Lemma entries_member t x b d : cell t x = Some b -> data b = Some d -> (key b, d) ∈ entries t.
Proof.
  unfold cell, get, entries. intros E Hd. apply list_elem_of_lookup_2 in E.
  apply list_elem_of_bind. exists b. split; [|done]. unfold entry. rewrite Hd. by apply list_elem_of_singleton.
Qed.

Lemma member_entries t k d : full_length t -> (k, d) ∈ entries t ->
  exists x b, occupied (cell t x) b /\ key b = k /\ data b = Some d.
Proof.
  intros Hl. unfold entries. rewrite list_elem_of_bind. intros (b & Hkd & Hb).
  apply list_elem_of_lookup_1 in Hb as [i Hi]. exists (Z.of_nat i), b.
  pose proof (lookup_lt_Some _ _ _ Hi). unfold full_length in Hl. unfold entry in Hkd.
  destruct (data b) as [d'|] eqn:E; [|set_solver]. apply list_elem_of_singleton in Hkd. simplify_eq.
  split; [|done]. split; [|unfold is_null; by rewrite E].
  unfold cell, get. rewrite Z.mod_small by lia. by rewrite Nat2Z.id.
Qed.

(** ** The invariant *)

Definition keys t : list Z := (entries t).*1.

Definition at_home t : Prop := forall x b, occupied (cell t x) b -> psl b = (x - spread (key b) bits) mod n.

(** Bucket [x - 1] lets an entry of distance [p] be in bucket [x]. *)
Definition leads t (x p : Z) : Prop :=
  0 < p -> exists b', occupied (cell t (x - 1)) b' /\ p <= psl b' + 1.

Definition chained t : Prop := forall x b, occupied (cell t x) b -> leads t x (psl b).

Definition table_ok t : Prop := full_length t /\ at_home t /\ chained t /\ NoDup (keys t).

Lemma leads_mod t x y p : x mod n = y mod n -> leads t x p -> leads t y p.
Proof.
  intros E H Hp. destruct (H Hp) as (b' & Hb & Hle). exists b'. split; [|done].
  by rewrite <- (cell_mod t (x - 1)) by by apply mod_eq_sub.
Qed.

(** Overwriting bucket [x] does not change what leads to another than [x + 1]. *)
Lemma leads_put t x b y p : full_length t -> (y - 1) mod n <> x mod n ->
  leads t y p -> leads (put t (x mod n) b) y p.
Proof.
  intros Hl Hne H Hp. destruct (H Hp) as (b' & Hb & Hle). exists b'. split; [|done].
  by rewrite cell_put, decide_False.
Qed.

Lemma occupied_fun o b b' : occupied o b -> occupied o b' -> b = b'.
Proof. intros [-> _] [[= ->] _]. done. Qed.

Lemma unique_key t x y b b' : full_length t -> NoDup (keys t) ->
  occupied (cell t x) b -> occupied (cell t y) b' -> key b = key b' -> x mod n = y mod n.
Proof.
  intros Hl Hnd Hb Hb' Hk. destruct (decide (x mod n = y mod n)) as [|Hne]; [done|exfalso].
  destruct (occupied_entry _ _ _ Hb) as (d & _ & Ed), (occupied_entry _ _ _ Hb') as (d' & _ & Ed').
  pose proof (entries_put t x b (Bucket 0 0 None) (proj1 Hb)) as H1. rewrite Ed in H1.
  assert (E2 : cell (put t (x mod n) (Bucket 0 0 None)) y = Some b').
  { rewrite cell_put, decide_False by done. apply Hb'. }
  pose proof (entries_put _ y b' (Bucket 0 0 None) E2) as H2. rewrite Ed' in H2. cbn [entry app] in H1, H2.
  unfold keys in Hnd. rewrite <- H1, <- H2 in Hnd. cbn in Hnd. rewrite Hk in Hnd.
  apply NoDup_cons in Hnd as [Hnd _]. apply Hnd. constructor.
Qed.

---

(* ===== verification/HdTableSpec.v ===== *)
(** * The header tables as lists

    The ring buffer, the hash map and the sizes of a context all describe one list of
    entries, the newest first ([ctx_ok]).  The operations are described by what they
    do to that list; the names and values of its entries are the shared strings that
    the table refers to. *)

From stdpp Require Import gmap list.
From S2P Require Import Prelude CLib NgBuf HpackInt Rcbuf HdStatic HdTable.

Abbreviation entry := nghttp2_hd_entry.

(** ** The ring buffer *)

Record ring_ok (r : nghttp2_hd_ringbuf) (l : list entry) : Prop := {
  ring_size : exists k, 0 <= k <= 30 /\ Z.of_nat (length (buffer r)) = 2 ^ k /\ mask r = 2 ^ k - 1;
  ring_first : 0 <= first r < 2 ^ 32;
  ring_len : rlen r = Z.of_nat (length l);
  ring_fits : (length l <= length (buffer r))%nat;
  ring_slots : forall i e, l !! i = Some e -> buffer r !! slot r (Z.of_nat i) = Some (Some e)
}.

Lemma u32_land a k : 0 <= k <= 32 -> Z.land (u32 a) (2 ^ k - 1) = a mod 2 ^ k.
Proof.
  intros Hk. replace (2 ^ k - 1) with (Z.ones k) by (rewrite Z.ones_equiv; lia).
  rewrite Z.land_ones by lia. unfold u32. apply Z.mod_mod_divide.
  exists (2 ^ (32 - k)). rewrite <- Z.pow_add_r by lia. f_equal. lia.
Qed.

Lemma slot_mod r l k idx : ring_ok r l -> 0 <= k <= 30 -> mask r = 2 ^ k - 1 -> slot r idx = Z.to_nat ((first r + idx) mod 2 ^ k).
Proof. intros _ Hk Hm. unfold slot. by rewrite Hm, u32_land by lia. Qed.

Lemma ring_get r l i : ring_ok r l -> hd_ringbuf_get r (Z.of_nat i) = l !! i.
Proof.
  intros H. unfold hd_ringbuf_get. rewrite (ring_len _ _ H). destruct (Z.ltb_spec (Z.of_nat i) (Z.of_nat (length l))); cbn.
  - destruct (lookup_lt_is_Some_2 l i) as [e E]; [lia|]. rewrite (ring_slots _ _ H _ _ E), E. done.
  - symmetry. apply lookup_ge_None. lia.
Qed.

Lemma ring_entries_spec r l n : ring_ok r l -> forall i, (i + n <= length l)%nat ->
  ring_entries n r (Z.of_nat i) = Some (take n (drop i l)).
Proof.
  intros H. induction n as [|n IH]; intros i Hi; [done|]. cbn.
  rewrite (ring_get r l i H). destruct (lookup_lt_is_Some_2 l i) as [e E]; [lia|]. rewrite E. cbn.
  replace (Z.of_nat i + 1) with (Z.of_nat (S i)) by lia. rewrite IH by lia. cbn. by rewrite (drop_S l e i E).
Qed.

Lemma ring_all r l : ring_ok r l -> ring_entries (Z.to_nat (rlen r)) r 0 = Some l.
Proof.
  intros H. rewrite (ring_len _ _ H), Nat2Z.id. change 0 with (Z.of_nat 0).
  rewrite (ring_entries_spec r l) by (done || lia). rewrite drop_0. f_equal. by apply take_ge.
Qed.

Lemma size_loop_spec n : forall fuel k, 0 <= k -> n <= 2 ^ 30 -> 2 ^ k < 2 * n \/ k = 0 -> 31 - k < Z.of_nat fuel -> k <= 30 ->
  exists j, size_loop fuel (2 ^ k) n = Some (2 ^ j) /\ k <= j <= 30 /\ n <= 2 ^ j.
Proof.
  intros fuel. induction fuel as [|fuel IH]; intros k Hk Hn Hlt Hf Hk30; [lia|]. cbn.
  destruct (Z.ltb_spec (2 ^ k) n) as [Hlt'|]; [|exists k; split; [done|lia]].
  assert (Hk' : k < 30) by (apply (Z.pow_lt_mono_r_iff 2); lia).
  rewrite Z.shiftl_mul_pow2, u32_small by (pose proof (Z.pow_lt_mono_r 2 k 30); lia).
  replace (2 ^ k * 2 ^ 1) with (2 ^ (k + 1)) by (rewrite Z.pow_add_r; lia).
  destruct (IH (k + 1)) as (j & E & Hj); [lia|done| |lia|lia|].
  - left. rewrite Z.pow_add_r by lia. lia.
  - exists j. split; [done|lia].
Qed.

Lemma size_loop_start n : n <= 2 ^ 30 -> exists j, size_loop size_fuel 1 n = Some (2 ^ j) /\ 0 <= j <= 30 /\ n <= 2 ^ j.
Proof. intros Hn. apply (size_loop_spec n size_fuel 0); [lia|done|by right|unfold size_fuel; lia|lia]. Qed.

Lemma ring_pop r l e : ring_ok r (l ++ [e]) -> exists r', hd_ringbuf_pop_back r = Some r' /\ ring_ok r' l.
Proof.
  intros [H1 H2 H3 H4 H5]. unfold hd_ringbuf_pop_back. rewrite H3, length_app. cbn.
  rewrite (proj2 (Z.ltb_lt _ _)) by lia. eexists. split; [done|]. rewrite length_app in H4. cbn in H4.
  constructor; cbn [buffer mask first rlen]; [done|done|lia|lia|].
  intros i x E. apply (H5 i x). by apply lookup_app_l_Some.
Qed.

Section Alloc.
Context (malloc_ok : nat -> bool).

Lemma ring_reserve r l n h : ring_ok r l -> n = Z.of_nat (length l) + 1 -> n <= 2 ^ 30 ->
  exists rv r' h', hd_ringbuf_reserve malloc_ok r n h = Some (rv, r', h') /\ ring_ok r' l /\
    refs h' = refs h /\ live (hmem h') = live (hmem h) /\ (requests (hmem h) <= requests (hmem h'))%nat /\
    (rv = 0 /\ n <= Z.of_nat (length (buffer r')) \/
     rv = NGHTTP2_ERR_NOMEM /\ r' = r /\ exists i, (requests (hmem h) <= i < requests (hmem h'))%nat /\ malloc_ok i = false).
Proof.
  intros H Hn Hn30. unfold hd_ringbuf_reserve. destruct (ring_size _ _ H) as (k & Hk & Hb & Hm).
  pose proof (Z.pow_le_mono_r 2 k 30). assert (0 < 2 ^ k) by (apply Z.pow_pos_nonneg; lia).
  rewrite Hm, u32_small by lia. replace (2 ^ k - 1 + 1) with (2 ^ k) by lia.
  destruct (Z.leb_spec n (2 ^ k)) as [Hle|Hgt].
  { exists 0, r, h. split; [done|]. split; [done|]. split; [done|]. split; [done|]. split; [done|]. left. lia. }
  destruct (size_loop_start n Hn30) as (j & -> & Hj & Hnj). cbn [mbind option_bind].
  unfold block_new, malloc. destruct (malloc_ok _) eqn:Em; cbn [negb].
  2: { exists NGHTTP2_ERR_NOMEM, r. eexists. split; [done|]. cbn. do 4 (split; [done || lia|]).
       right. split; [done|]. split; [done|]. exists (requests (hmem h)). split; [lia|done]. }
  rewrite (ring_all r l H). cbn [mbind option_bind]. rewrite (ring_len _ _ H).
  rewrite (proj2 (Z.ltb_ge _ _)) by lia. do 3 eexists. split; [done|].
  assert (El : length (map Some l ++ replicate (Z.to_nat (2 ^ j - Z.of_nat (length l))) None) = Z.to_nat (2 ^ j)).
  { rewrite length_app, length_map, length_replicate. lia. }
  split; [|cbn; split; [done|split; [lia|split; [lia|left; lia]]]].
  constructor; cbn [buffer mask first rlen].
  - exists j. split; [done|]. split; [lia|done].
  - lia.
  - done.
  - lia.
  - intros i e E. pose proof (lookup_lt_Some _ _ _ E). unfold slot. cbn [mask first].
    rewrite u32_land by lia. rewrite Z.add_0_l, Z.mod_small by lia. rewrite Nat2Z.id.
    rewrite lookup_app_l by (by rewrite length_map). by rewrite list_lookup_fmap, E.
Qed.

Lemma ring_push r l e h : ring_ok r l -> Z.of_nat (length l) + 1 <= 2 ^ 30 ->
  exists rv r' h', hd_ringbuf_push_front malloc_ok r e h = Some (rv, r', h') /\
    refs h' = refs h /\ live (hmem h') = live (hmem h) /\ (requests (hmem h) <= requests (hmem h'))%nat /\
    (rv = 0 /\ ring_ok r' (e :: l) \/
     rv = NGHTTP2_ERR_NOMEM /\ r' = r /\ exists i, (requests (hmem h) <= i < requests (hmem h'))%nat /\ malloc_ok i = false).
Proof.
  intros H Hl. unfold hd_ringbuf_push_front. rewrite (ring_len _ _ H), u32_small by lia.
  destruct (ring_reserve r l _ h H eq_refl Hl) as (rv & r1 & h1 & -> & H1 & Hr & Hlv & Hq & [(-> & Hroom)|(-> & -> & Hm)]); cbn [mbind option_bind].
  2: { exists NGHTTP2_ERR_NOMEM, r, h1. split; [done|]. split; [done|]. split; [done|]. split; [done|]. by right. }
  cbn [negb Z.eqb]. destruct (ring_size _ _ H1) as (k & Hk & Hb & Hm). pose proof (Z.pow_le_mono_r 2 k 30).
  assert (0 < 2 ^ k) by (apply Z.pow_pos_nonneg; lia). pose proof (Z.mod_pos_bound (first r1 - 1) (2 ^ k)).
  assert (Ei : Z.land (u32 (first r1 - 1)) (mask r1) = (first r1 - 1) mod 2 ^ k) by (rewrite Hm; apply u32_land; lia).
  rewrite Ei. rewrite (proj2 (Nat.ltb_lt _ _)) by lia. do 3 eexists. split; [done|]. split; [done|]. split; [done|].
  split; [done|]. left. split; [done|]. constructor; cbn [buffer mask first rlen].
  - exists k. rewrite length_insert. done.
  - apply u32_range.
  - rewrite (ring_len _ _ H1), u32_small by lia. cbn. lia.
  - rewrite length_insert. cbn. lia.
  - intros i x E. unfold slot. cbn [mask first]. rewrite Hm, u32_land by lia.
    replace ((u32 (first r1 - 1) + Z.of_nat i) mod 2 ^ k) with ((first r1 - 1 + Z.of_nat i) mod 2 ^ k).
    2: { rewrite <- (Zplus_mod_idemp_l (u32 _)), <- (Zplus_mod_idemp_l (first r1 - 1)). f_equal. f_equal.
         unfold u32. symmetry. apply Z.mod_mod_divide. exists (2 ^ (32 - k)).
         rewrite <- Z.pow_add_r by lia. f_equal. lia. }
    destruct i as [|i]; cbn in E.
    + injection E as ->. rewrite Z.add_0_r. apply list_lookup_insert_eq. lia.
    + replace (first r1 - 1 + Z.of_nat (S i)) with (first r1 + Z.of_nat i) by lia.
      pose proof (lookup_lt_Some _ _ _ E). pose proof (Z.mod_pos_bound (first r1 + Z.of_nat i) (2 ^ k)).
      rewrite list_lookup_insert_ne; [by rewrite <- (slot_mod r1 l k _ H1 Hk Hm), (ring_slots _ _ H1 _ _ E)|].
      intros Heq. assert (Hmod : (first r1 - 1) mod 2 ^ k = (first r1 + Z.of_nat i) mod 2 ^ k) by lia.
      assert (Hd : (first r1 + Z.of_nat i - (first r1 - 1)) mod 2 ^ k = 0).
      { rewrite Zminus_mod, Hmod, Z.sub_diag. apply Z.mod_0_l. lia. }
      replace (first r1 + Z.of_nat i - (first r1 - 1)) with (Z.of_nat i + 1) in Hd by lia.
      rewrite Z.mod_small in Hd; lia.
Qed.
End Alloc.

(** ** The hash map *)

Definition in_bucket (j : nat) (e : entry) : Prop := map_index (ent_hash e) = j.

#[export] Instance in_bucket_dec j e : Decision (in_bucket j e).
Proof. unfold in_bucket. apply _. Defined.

• **Exercise aim**
Word for word, restate the lines above from the line containing "destruct (size_loop_start n" through the line containing "cbn [negb Z.eqb].", with both included and nothing else.

• **Response**
  destruct (size_loop_start n Hn30) as (j & -> & Hj & Hnj). cbn [mbind option_bind].
  unfold block_new, malloc. destruct (malloc_ok _) eqn:Em; cbn [negb].
  2: { exists NGHTTP2_ERR_NOMEM, r. eexists. split; [done|]. cbn. do 4 (split; [done || lia|]).
       right. split; [done|]. split; [done|]. exists (requests (hmem h)). split; [lia|done]. }
  rewrite (ring_all r l H). cbn [mbind option_bind]. rewrite (ring_len _ _ H).
  rewrite (proj2 (Z.ltb_ge _ _)) by lia. do 3 eexists. split; [done|].
  assert (El : length (map Some l ++ replicate (Z.to_nat (2 ^ j - Z.of_nat (length l))) None) = Z.to_nat (2 ^ j)).
  { rewrite length_app, length_map, length_replicate. lia. }
  split; [|cbn; split; [done|split; [lia|split; [lia|left; lia]]]].
  constructor; cbn [buffer mask first rlen].
  - exists j. split; [done|]. split; [lia|done].
  - lia.
  - done.
  - lia.
  - intros i e E. pose proof (lookup_lt_Some _ _ _ E). unfold slot. cbn [mask first].
    rewrite u32_land by lia. rewrite Z.add_0_l, Z.mod_small by lia. rewrite Nat2Z.id.
    rewrite lookup_app_l by (by rewrite length_map). by rewrite list_lookup_fmap, E.
Qed.

Lemma ring_push r l e h : ring_ok r l -> Z.of_nat (length l) + 1 <= 2 ^ 30 ->
  exists rv r' h', hd_ringbuf_push_front malloc_ok r e h = Some (rv, r', h') /\
    refs h' = refs h /\ live (hmem h') = live (hmem h) /\ (requests (hmem h) <= requests (hmem h'))%nat /\
    (rv = 0 /\ ring_ok r' (e :: l) \/
     rv = NGHTTP2_ERR_NOMEM /\ r' = r /\ exists i, (requests (hmem h) <= i < requests (hmem h'))%nat /\ malloc_ok i = false).
Proof.
  intros H Hl. unfold hd_ringbuf_push_front. rewrite (ring_len _ _ H), u32_small by lia.
  destruct (ring_reserve r l _ h H eq_refl Hl) as (rv & r1 & h1 & -> & H1 & Hr & Hlv & Hq & [(-> & Hroom)|(-> & -> & Hm)]); cbn [mbind option_bind].
  2: { exists NGHTTP2_ERR_NOMEM, r, h1. split; [done|]. split; [done|]. split; [done|]. split; [done|]. by right. }
  cbn [negb Z.eqb]. destruct (ring_size _ _ H1) as (k & Hk & Hb & Hm). pose proof (Z.pow_le_mono_r 2 k 30).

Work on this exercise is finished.